▶ EXERCISE BRIEF: The stretch from the line with "[RetrievalService], the rerank" through the line with "String (byte (224 + c / 4096))" in the records below: write it out exactly, and nothing else.

▶ EXTRACTED ENTRIES:
Lemma ScCompressionPy_decompressLZMA_held w (buffer : bytes) :
  holds w buffer ->
  ScCompressionPy._decompressLZMA w
  = (lzma_outcome (adapted little 0 buffer),
     mkWorld (mkSelf (_fp (self w)) (Some buffer) (Some (adapted little 0 buffer))) (disk w)).
Proof.
  destruct w as [[fp b fb] files]. unfold holds. simpl. intros ->.
  apply ScCompressionPy_run_decompressLZMA.
Qed.

Lemma ScCompressionPy_readSignature_held w (buffer : bytes) :
  holds w buffer -> take 3 buffer <> [x5d; x00; x00] ->
  ScCompressionPy._readSignature w = (Return NONE, w).
Proof.
  intros Hb Hm.
  assert (Hs : exists s, fst (ScCompressionPy._readSignature w) = Return s).
  { unfold ScCompressionPy._readSignature, bind, getattr, ret. rewrite Hb.
    repeat (case_match; simpl); eauto. }
  destruct Hs as [s Hs].
  rewrite (ScCompressionPy_readSignature_run w s Hs).
  destruct (ScCompressionPy_readSignature_range w s Hs) as [-> | ->]; [|reflexivity].
  exfalso. apply Hm. apply hex_magic.
  revert Hs. unfold ScCompressionPy._readSignature, bind, getattr, ret. rewrite Hb.
  destruct (str_eq (lower (hex (take 3 buffer))) (lit "5d0000")); [reflexivity|].
  repeat (case_match; simpl); discriminate.
Qed.

(** What [__init__.py] answers on a buffer that starts with [Sig:] in any
    case. *)
Lemma Init_readSignature_sig w (buffer : bytes) :
  holds w buffer -> ci_equal (take 4 buffer) "sig:" ->
  Init._readSignature w = (Return SIG, w).
Proof.
  intros Hb Hsig.
  assert (Ha4 : ascii_bytes (take 4 buffer))
    by (apply (ci_equal_ascii _ "sig:"); [repeat constructor | exact Hsig]).
  assert (E2 : take 2 buffer = take 2 (take 4 buffer)) by now rewrite take_take.
  assert (E3 : take 3 buffer = take 3 (take 4 buffer)) by now rewrite take_take.
  assert (Ha2 : ascii_bytes (take 2 buffer)) by (rewrite E2; now apply Forall_take).
  assert (Hm : str_eq (lower (hex (take 3 buffer))) (lit "5d0000") = false).
  { apply not_true_is_false. rewrite hex_magic. intros Hm.
    assert (Hl : take 3 (map (fun b => ascii_lower (ord b)) (take 4 buffer))
                 = map (fun b => ascii_lower (ord b)) [x5d; x00; x00])
      by now rewrite firstn_map, <- E3, Hm.
    rewrite Hsig in Hl. discriminate Hl. }
  assert (Hl2 : lower (map ord (take 2 buffer)) = [115; 105]).
  { rewrite (lower_ascii _ Ha2), E2, <- firstn_map. now rewrite Hsig. }
  destruct (decode_ci_equal (take 4 buffer) "sig:") as (s4 & Hd4 & Hl4);
    [repeat constructor | exact Hsig |].
  unfold Init._readSignature, bind, getattr, decode_utf8.
  rewrite Hb, Hm, (utf8_decode_ascii _ Ha2). unfold ret at 1.
  unfold str_eq at 1. rewrite Hl2.
  rewrite (bool_decide_eq_false_2 ([115; 105] = lit "sc")) by discriminate.
  rewrite Hd4. unfold ret at 1. unfold str_eq. rewrite Hl4.
  now rewrite bool_decide_eq_true_2.
Qed.
(** * Hit testing, the extended data API and the audio endpoints

    A shallow embedding of [api/services/hit_testing_service.py]
    (class [HitTestingService]) and the properties of it that the
    specification states, followed by further properties of that service and
    by embeddings of [api/controllers/console/datasets/segments_extended_data_api.py]
    and of the error handling of [api/controllers/console/app/audio.py].

    The Python code talks to several collaborators that are not part of the
    service: the model manager, the two search strategies of
    [RetrievalService], the rerank runner, the embedding provider, numpy's
    random generator, scikit-learn's t-SNE solver and the segment table of the
    database.  They are gathered in one record, [World]; every function of
    the service takes the world as its first argument.  Calls that can be
    observed from outside (a model lookup, a started search thread, a rerank
    run, a database insert, an embedding request, a noise draw, a solver run)
    are recorded, in program order, in a trace of [event]s, and an uncaught
    Python exception ends the computation with the trace built so far.  The
    functions of the extended data API are embedded the same way, over the
    record [Web] of what they reach over HTTP. *)

From Stdlib Require Import ZArith QArith Lia.
From stdpp Require Import gmap strings list pretty.

#[local] Set Warnings "-register-all".
#[local] Open Scope Z_scope.

(** ** Text *)

(** A Python [str] is a sequence of code points.  A string of this
    development holds its UTF-8 encoding, one byte per [ascii]: that is how
    the literals of the source files are written here, the non-ASCII ones
    included.  (A lone surrogate, which a Python [str] may hold, is written
    in the same three-byte form as its neighbours.) *)
Module Utf8.

Definition code_point : Type := N.

(** The code points a [str] can hold. *)
Definition valid (c : code_point) : Prop := (c < 1114112)%N.

Definition byte (n : N) : Ascii.ascii := Ascii.ascii_of_N n.

(** The encoding of one code point: one to four bytes. *)
Definition encode (c : code_point) : string :=
  if (c <? 128)%N then String (byte c) ""
  else if (c <? 2048)%N then
    String (byte (192 + c / 64)) (String (byte (128 + c mod 64)) "")
  else if (c <? 65536)%N then
    String (byte (224 + c / 4096))
      (String (byte (128 + (c / 64) mod 64)) (String (byte (128 + c mod 64)) ""))
  else
    String (byte (240 + c / 262144))
      (String (byte (128 + (c / 4096) mod 64))
         (String (byte (128 + (c / 64) mod 64)) (String (byte (128 + c mod 64)) ""))).

Fixpoint utf8 (text : list code_point) : string :=
  match text with
  | [] => ""
  | c :: rest => encode c +:+ utf8 rest
  end.

(** A continuation byte, [10xxxxxx]. *)
Definition is_continuation (b : Ascii.ascii) : bool :=
  ((128 <=? Ascii.N_of_ascii b) && (Ascii.N_of_ascii b <? 192))%N.

(** [len(s)]: the number of code points.  Every byte that is not a
    continuation byte starts one. *)
Fixpoint code_points (s : string) : nat :=
  match s with
  | EmptyString => 0
  | String b rest => ((if is_continuation b then 0 else 1) + code_points rest)%nat
  end.

(** Whether [s] goes on the character before it. *)
Definition continues (s : string) : bool :=
  match s with
  | String b _ => is_continuation b
  | EmptyString => false
  end.
Definition set_jira (self : Config) (s t : value) (m : Z) : Config :=
  mkConfig (source self) (bugzilla_domain self) (bugzilla_url self)
           (bugzilla_api_key self) (Some s) (Some t) (Some m)
           (spreadsheet_id self) (sheets self) (sheet self) (queries self).

Definition set_spreadsheet_id (self : Config) (v : value) : Config :=
  mkConfig (source self) (bugzilla_domain self) (bugzilla_url self)
           (bugzilla_api_key self) (jira_server self) (jira_token self)
           (jira_max_results self) (Some v) (sheets self) (sheet self)
           (queries self).

Definition set_sheets (self : Config) (names : list value)
    (sh : dict Sheet) (q : dict value) : Config :=
  mkConfig (source self) (bugzilla_domain self) (bugzilla_url self)
           (bugzilla_api_key self) (jira_server self) (jira_token self)
           (jira_max_results self) (spreadsheet_id self) (Some names)
           (Some sh) (Some q).

(** [Config.config_bugzilla] *)
Definition config_bugzilla (self : Config) (config_data : value) : M Config :=
  b <- lift (getitem config_data BUGZILLA) ;;
  d <- get_config b DOMAIN CONFIG_FILE_MISSING_BUGZILLA_DOMAIN ;;
  b <- lift (getitem config_data BUGZILLA) ;;
  u <- get_config b URL CONFIG_FILE_MISSING_BUGZILLA_URL ;;
  b <- lift (getitem config_data BUGZILLA) ;;
  k <- get_config b API_KEY CONFIG_FILE_MISSING_BUGZILLA_API_KEY_FILE ;;
  ret (set_bugzilla self d u k).

(** [Config.config_jira] *)
Definition config_jira (self : Config) (config_data : value) : M Config :=
  j <- lift (getitem config_data JIRA) ;;
  s <- get_config j SERVER CONFIG_FILE_MISSING_JIRA_URL ;;
  j <- lift (getitem config_data JIRA) ;;
  t <- get_config j TOKEN CONFIG_FILE_MISSING_JIRA_TOKEN ;;
  j <- lift (getitem config_data JIRA) ;;
  m <- get_config_with_default j MAX_RESULTS DEFAULT_MAX_RESULTS ;;
  m <- lift (int m) ;;
  ret (set_jira self s t m).

(** The three attributes that the loop of [config_gsheet] fills. *)
Definition sheet_tables : Type := list value * dict Sheet * dict value.

(** One iteration of [for sheet_item in config_data[SHEETS]].  Between the
    [append] and the call of [get_config], [CONFIG_FILE_MISSING_QUERY +
    sheet_item[NAME]] is evaluated, which needs the name to be a string. *)
Definition sheet_step (spreadsheet : Sheet) (sheet_item : value)
    (t : sheet_tables) : M sheet_tables :=
  let '(names, sh, qs) := t in
  name <- lift (getitem sheet_item NAME) ;;
  let names := (names ++ [name])%list in
  name' <- lift (getitem sheet_item NAME) ;;
  match name' with
  | VStr n =>
      query <- get_config sheet_item QUERY (CONFIG_FILE_MISSING_QUERY ++ n) ;;
      let qs := dict_set qs n query in
      s <- get_sheet_config sheet_item (Some spreadsheet) ;;
      let sh := dict_set sh n s in
      (if truthy_key (key s) then ret tt
       else Log.error (CONFIG_FILE_MISSING_KEY ++ " (" ++ SHEET ++ ": " ++ n ++ ")")) ;;
      ret (names, sh, qs)
  | _ => raise TypeError
  end.

Fixpoint sheets_loop (spreadsheet : Sheet) (l : list value)
    (t : sheet_tables) : M sheet_tables :=
  match l with
  | [] => ret t
  | sheet_item :: rest =>
      t' <- sheet_step spreadsheet sheet_item t ;;
      sheets_loop spreadsheet rest t'
  end.

(** [Config.config_gsheet] *)
Definition config_gsheet (self : Config) (config_data : value) : M Config :=
  sid <- get_config config_data SPREADSHEET_ID CONFIG_FILE_MISSING_SPREADSHEET ;;
  let self := set_spreadsheet_id self sid in
  (if is_str sid then ret tt
   else Log.fatal_error CONFIG_FILE_WRONG_SPREADSHEET) ;;
  spreadsheet <- get_sheet_config config_data None ;;
  has_sheets <- lift (contains SHEETS config_data) ;;
  if has_sheets then
    sv <- lift (getitem config_data SHEETS) ;;
    l <- lift (iter sv) ;;
    '(names, sh, qs) <- sheets_loop spreadsheet l ([], [], []) ;;
    ret (set_sheets self names sh qs)
  else
    Log.error CONFIG_FILE_MISSING_SHEET ;;
    ret self.

Definition source_is (s : option string) (name : string) : bool :=
  match s with Some x => String.eqb x name | None => false end.

(** [Config.__init__], from the loaded document on. *)
Definition Config_init (config_data : value) : M Config :=
  src <- get_input config_data CONFIG_FILE_MISSING_INPUT ;;
  let self := set_source new_Config src in
  self <- (if source_is src BUGZILLA then config_bugzilla self config_data
           else if source_is src JIRA then config_jira self config_data
           else match src with
                | Some s => Log.error (s ++ " " ++ CONFIG_FILE_UNKNOWN_INPUT) ;;
                            ret self
                | None => raise TypeError        (* None + ' ' *)
                end) ;;
  self <- config_gsheet self config_data ;;
  Log.check_error ;;
  ret self.

(** A run of the program on a loaded document: no error recorded yet. *)
Definition resolve (config_data : value) : outcome Config * errors :=
  Config_init config_data [].

(** * Pure readings and sample documents

    What the resolvers compute on a mapping, written without the monad, and
    the documents that the examples below run.  The lemmas of the next part
    relate each reading to the resolver it describes. *)

(** [d[k] if k in d else dflt] on a mapping. *)
Definition pick (m : dict value) (k : string) (dflt : value) : value :=
  match dict_get m k with Some v => v | None => dflt end.

(** [int(config_data[HEADER_OFFSET])] when the field is there. *)
Definition header_of (m : dict value) (dflt : Z) : exn + Z :=
  match dict_get m HEADER_OFFSET with
  | Some v => int v
  | None => inr dflt
  end.

(** Whether a column specification carries the key marker. *)
Definition marks_key (c_data : value) : bool :=
  match c_data with
  | VDict c => dict_mem c KEY
  | _ => false
  end.

(** Whether [c_data[SOURCE]] can be read where [get_source_config] reads
    it: a scalar specification never gets there. *)
Definition has_source (c_data : value) : bool :=
  match c_data with
  | VDict c => dict_mem c SOURCE
  | _ => true
  end.

(** The column that [get_source_config] leaves, given the value of
    [c_data[SOURCE]]. *)
Definition source_column (col : Column) (src : value) : Column :=
  match src with
  | VDict s =>
      let col := set_delimiter2 col (pick s DELIMITER (col_delimiter col)) in
      let col := set_data col (pick s FROM (data col)) in
      let col := set_gets col (pick s GET (gets col)) in
      let col := set_condition col (pick s CONDITION (condition col)) in
      let col := set_link col (pick s LINK (link col)) in
      set_optional col (pick s OPTIONAL (optional col))
  | _ => set_data col src
  end.

(** The column that [get_column_config] leaves. *)
Definition resolved_column (col : Column) (c_data : value) (delimiter : value)
    : Column :=
  match c_data with
  | VDict c =>
      let col := set_delimiter col (pick c DELIMITER delimiter) in
      let col := set_link col (pick c LINK (link col)) in
      let col := set_optional col (pick c OPTIONAL (optional col)) in
      source_column col (pick c SOURCE VNone)
  | _ => set_data col c_data
  end.

(** The key that [get_column_config] returns. *)
Definition next_key (key : option string) (column : string) (c_data : value)
    : option string :=
  if marks_key c_data then Some column else key.

(** The errors after one call of [get_column_config]. *)
Definition log_after_key (key : option string) (c_data : value) (l : errors)
    : errors :=
  if marks_key c_data && truthy_key key
  then (l ++ [CONFIG_FILE_MORE_KEYS])%list else l.

(** The names of the key-marked columns of a column map, in declaration
    order. *)
Definition key_columns (its : dict value) : list string :=
  map fst (filter (fun kv => marks_key (snd kv)) its).

(** The running key, the number of "more than one key" errors and the
    column map after the loop over a column map. *)
Fixpoint key_after (its : dict value) (key : option string) : option string :=
  match its with
  | [] => key
  | (column, c_data) :: rest => key_after rest (next_key key column c_data)
  end.

Fixpoint key_errors (its : dict value) (key : option string) : nat :=
  match its with
  | [] => 0%nat
  | (column, c_data) :: rest =>
      ((if marks_key c_data && truthy_key key then 1 else 0)
       + key_errors rest (next_key key column c_data))%nat
  end.

Fixpoint columns_after (its : dict value) (delimiter : value)
    (columns : dict Column) : dict Column :=
  match its with
  | [] => columns
  | (column, c_data) :: rest =>
      columns_after rest delimiter
        (dict_set columns column (resolved_column new_Column c_data delimiter))
  end.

▶ SOLUTION BELOW:
    [RetrievalService], the rerank runner, the embedding provider, numpy's
    random generator, scikit-learn's t-SNE solver and the segment table of the
    database.  They are gathered in one record, [World]; every function of
    the service takes the world as its first argument.  Calls that can be
    observed from outside (a model lookup, a started search thread, a rerank
    run, a database insert, an embedding request, a noise draw, a solver run)
    are recorded, in program order, in a trace of [event]s, and an uncaught
    Python exception ends the computation with the trace built so far.  The
    functions of the extended data API are embedded the same way, over the
    record [Web] of what they reach over HTTP. *)

From Stdlib Require Import ZArith QArith Lia.
From stdpp Require Import gmap strings list pretty.

#[local] Set Warnings "-register-all".
#[local] Open Scope Z_scope.

(** ** Text *)

(** A Python [str] is a sequence of code points.  A string of this
    development holds its UTF-8 encoding, one byte per [ascii]: that is how
    the literals of the source files are written here, the non-ASCII ones
    included.  (A lone surrogate, which a Python [str] may hold, is written
    in the same three-byte form as its neighbours.) *)
Module Utf8.

Definition code_point : Type := N.

(** The code points a [str] can hold. *)
Definition valid (c : code_point) : Prop := (c < 1114112)%N.

Definition byte (n : N) : Ascii.ascii := Ascii.ascii_of_N n.

(** The encoding of one code point: one to four bytes. *)
Definition encode (c : code_point) : string :=
  if (c <? 128)%N then String (byte c) ""
  else if (c <? 2048)%N then
    String (byte (192 + c / 64)) (String (byte (128 + c mod 64)) "")
  else if (c <? 65536)%N then
    String (byte (224 + c / 4096))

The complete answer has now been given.